> _Prompt_: Word for word, transcribe the data below from the line with "certainly [d]. *)" to the line with "occurrence, and the", keeping both of those lines.

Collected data
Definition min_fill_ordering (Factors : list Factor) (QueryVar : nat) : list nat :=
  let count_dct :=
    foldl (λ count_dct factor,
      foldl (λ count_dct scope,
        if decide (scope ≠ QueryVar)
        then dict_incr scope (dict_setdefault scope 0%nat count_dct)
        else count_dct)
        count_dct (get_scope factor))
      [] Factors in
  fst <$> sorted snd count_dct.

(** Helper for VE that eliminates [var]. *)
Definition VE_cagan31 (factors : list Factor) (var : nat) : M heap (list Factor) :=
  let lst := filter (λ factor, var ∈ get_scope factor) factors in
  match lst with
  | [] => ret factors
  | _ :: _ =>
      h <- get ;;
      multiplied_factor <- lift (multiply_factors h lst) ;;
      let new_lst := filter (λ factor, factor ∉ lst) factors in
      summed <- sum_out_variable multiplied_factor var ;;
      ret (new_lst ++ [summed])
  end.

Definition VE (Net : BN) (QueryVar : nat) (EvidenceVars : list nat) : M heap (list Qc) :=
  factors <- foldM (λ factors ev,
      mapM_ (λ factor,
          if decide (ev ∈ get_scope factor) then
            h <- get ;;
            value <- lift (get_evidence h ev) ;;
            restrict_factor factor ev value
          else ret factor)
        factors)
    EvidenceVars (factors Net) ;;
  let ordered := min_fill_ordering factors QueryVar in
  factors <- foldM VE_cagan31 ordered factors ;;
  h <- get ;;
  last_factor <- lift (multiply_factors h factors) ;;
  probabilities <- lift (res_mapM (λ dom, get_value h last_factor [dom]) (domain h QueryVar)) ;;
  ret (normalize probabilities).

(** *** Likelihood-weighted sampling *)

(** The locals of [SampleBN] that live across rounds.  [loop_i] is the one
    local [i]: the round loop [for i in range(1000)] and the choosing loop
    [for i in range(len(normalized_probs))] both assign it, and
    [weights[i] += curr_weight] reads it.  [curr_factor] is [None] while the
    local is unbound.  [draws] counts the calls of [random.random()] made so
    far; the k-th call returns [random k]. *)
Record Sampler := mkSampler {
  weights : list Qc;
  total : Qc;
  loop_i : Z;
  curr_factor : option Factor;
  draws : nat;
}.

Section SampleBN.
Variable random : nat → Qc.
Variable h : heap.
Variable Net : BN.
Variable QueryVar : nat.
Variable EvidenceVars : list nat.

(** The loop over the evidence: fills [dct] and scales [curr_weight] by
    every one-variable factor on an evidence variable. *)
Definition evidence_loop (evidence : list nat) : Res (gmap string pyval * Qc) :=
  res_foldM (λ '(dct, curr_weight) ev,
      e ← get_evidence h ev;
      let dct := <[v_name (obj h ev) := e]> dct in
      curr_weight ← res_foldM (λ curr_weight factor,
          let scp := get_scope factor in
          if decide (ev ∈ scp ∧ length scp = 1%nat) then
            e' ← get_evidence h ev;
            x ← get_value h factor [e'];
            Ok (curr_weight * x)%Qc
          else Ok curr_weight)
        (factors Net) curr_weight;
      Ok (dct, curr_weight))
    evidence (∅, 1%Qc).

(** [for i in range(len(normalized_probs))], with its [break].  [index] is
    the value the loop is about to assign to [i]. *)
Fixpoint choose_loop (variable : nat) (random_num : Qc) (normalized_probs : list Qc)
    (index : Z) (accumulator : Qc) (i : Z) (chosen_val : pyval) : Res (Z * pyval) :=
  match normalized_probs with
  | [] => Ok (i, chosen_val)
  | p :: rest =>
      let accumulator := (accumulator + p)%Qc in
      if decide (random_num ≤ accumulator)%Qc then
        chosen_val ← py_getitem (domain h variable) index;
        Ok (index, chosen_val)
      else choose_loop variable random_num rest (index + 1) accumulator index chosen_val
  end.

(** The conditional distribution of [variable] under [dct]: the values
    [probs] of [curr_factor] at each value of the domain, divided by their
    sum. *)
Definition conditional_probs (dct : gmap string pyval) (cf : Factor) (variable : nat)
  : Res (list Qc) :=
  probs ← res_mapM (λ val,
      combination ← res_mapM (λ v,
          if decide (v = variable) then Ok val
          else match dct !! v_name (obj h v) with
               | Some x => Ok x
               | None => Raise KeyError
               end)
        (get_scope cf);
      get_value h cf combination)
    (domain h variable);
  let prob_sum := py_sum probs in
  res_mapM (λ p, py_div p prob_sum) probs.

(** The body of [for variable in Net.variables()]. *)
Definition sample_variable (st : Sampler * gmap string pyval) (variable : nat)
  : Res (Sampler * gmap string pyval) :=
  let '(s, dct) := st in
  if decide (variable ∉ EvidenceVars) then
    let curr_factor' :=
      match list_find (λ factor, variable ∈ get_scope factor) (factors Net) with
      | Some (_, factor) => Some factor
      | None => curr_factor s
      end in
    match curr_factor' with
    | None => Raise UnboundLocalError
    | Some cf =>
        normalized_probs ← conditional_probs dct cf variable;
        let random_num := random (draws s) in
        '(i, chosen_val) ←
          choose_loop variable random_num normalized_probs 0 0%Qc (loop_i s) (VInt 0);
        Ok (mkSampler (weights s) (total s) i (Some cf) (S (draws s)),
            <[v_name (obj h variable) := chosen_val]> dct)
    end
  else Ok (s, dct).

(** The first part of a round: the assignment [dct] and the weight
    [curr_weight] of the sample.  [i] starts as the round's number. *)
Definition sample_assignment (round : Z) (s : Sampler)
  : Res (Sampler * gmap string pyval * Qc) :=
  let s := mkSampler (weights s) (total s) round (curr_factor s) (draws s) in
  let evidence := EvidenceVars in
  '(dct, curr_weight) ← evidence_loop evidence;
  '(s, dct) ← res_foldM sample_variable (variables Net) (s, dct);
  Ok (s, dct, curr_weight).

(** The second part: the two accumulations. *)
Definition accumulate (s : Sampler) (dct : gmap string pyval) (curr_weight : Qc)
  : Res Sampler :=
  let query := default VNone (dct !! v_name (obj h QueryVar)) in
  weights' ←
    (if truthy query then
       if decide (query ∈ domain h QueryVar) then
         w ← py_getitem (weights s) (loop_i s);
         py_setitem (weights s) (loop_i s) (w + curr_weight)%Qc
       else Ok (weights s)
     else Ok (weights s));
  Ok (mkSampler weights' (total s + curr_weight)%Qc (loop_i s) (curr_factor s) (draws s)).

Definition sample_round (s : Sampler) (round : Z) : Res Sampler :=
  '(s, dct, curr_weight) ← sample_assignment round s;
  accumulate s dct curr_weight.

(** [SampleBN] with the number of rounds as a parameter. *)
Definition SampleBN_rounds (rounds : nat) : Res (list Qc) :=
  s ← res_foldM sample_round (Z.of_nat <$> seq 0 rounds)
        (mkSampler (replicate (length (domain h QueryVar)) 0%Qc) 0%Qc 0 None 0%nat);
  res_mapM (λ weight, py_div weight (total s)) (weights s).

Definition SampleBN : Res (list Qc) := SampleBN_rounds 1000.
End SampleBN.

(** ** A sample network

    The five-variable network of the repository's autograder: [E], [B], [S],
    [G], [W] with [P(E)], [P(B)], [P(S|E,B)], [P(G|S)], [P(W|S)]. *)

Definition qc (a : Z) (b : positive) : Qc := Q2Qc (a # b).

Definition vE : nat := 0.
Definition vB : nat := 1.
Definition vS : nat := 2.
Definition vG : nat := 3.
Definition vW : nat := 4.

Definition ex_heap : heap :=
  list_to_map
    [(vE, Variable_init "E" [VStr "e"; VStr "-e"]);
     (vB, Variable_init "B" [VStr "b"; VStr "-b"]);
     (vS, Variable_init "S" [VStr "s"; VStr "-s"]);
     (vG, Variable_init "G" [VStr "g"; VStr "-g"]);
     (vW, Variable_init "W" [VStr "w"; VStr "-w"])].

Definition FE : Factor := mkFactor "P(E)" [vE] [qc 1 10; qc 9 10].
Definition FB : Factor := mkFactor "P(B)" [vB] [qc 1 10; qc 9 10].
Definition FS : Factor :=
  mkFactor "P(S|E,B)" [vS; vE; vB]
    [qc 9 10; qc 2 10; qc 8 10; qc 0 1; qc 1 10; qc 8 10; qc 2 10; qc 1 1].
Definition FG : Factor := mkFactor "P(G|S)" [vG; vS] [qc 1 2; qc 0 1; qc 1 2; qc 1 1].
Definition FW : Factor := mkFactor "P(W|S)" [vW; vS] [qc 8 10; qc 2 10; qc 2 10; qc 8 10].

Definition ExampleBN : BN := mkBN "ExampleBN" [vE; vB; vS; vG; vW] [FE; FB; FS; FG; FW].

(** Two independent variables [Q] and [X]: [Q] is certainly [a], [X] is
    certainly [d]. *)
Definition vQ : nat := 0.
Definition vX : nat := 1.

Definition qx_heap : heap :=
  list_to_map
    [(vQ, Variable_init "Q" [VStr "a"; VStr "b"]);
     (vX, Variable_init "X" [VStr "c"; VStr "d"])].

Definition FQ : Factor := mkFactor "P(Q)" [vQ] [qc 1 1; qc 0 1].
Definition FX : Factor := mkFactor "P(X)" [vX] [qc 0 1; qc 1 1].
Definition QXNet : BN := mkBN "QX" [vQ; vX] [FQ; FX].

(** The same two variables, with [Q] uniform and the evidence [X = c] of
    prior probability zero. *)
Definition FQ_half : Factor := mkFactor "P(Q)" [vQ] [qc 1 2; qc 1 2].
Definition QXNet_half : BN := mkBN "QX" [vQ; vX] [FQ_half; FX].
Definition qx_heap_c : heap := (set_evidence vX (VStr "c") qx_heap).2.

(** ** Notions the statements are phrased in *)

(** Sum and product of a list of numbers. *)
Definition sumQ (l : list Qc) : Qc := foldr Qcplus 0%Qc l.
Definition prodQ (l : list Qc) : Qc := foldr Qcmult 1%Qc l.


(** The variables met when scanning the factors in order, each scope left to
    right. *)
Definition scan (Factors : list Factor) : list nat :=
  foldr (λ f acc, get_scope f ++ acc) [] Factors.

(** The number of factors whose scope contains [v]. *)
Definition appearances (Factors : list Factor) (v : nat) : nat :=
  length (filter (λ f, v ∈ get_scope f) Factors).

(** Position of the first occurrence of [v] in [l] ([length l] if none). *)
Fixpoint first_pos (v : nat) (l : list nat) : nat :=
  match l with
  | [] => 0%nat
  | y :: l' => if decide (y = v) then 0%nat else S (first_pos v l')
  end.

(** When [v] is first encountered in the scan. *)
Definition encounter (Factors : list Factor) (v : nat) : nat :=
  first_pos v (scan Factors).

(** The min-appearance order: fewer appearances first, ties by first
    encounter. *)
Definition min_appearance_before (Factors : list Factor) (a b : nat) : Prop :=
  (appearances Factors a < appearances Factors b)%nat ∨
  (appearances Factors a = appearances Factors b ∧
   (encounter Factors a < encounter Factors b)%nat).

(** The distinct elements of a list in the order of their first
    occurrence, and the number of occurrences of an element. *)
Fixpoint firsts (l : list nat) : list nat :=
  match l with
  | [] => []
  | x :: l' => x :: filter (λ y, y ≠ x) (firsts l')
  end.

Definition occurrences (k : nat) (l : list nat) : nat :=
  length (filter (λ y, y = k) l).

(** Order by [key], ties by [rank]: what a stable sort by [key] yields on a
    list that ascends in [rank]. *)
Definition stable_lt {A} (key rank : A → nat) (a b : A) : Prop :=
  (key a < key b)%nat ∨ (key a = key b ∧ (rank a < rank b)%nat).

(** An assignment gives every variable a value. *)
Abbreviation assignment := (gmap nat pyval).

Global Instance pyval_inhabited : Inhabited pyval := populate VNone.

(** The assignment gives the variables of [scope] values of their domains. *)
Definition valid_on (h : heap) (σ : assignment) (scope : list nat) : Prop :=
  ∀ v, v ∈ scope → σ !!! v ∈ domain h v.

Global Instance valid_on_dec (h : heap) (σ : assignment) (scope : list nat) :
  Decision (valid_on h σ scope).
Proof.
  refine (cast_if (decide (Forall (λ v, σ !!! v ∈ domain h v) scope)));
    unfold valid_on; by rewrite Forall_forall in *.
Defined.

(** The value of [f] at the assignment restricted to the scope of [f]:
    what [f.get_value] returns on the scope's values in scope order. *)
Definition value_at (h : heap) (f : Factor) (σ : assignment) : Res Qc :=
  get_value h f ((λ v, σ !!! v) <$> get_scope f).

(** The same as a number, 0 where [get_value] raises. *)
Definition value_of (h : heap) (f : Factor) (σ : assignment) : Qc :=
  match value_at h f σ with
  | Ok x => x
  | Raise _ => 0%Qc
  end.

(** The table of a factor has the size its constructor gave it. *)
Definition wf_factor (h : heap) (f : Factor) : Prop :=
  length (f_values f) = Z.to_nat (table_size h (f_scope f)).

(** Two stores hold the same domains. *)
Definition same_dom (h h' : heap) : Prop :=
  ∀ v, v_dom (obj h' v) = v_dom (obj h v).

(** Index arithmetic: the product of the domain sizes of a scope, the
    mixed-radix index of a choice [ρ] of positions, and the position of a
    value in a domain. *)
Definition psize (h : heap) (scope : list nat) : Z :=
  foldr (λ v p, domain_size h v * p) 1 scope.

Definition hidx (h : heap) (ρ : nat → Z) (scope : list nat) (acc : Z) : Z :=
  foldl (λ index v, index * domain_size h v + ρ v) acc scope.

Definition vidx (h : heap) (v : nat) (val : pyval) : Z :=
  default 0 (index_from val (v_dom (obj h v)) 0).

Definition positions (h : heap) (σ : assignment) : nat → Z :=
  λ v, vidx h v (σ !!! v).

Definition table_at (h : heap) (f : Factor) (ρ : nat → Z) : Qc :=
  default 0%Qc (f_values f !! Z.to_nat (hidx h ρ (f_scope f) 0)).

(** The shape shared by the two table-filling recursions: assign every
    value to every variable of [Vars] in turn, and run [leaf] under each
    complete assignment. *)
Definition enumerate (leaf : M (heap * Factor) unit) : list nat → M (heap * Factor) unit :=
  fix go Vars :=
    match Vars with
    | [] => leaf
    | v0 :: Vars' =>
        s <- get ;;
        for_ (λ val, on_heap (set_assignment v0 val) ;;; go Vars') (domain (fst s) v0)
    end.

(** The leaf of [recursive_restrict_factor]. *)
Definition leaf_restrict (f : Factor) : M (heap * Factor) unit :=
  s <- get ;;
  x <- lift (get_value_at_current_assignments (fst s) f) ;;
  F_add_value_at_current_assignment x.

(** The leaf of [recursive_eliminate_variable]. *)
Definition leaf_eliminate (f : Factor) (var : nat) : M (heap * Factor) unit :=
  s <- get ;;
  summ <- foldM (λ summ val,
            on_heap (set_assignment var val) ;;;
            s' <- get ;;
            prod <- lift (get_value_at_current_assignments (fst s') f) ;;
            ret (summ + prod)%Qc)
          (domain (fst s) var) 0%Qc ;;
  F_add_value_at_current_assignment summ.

> _Solved problem_:
    certainly [d]. *)
Definition vQ : nat := 0.
Definition vX : nat := 1.

Definition qx_heap : heap :=
  list_to_map
    [(vQ, Variable_init "Q" [VStr "a"; VStr "b"]);
     (vX, Variable_init "X" [VStr "c"; VStr "d"])].

Definition FQ : Factor := mkFactor "P(Q)" [vQ] [qc 1 1; qc 0 1].
Definition FX : Factor := mkFactor "P(X)" [vX] [qc 0 1; qc 1 1].
Definition QXNet : BN := mkBN "QX" [vQ; vX] [FQ; FX].

(** The same two variables, with [Q] uniform and the evidence [X = c] of
    prior probability zero. *)
Definition FQ_half : Factor := mkFactor "P(Q)" [vQ] [qc 1 2; qc 1 2].
Definition QXNet_half : BN := mkBN "QX" [vQ; vX] [FQ_half; FX].
Definition qx_heap_c : heap := (set_evidence vX (VStr "c") qx_heap).2.

(** ** Notions the statements are phrased in *)

(** Sum and product of a list of numbers. *)
Definition sumQ (l : list Qc) : Qc := foldr Qcplus 0%Qc l.
Definition prodQ (l : list Qc) : Qc := foldr Qcmult 1%Qc l.


(** The variables met when scanning the factors in order, each scope left to
    right. *)
Definition scan (Factors : list Factor) : list nat :=
  foldr (λ f acc, get_scope f ++ acc) [] Factors.

(** The number of factors whose scope contains [v]. *)
Definition appearances (Factors : list Factor) (v : nat) : nat :=
  length (filter (λ f, v ∈ get_scope f) Factors).

(** Position of the first occurrence of [v] in [l] ([length l] if none). *)
Fixpoint first_pos (v : nat) (l : list nat) : nat :=
  match l with
  | [] => 0%nat
  | y :: l' => if decide (y = v) then 0%nat else S (first_pos v l')
  end.

(** When [v] is first encountered in the scan. *)
Definition encounter (Factors : list Factor) (v : nat) : nat :=
  first_pos v (scan Factors).

(** The min-appearance order: fewer appearances first, ties by first
    encounter. *)
Definition min_appearance_before (Factors : list Factor) (a b : nat) : Prop :=
  (appearances Factors a < appearances Factors b)%nat ∨
  (appearances Factors a = appearances Factors b ∧
   (encounter Factors a < encounter Factors b)%nat).

(** The distinct elements of a list in the order of their first
    occurrence, and the number of occurrences of an element. *)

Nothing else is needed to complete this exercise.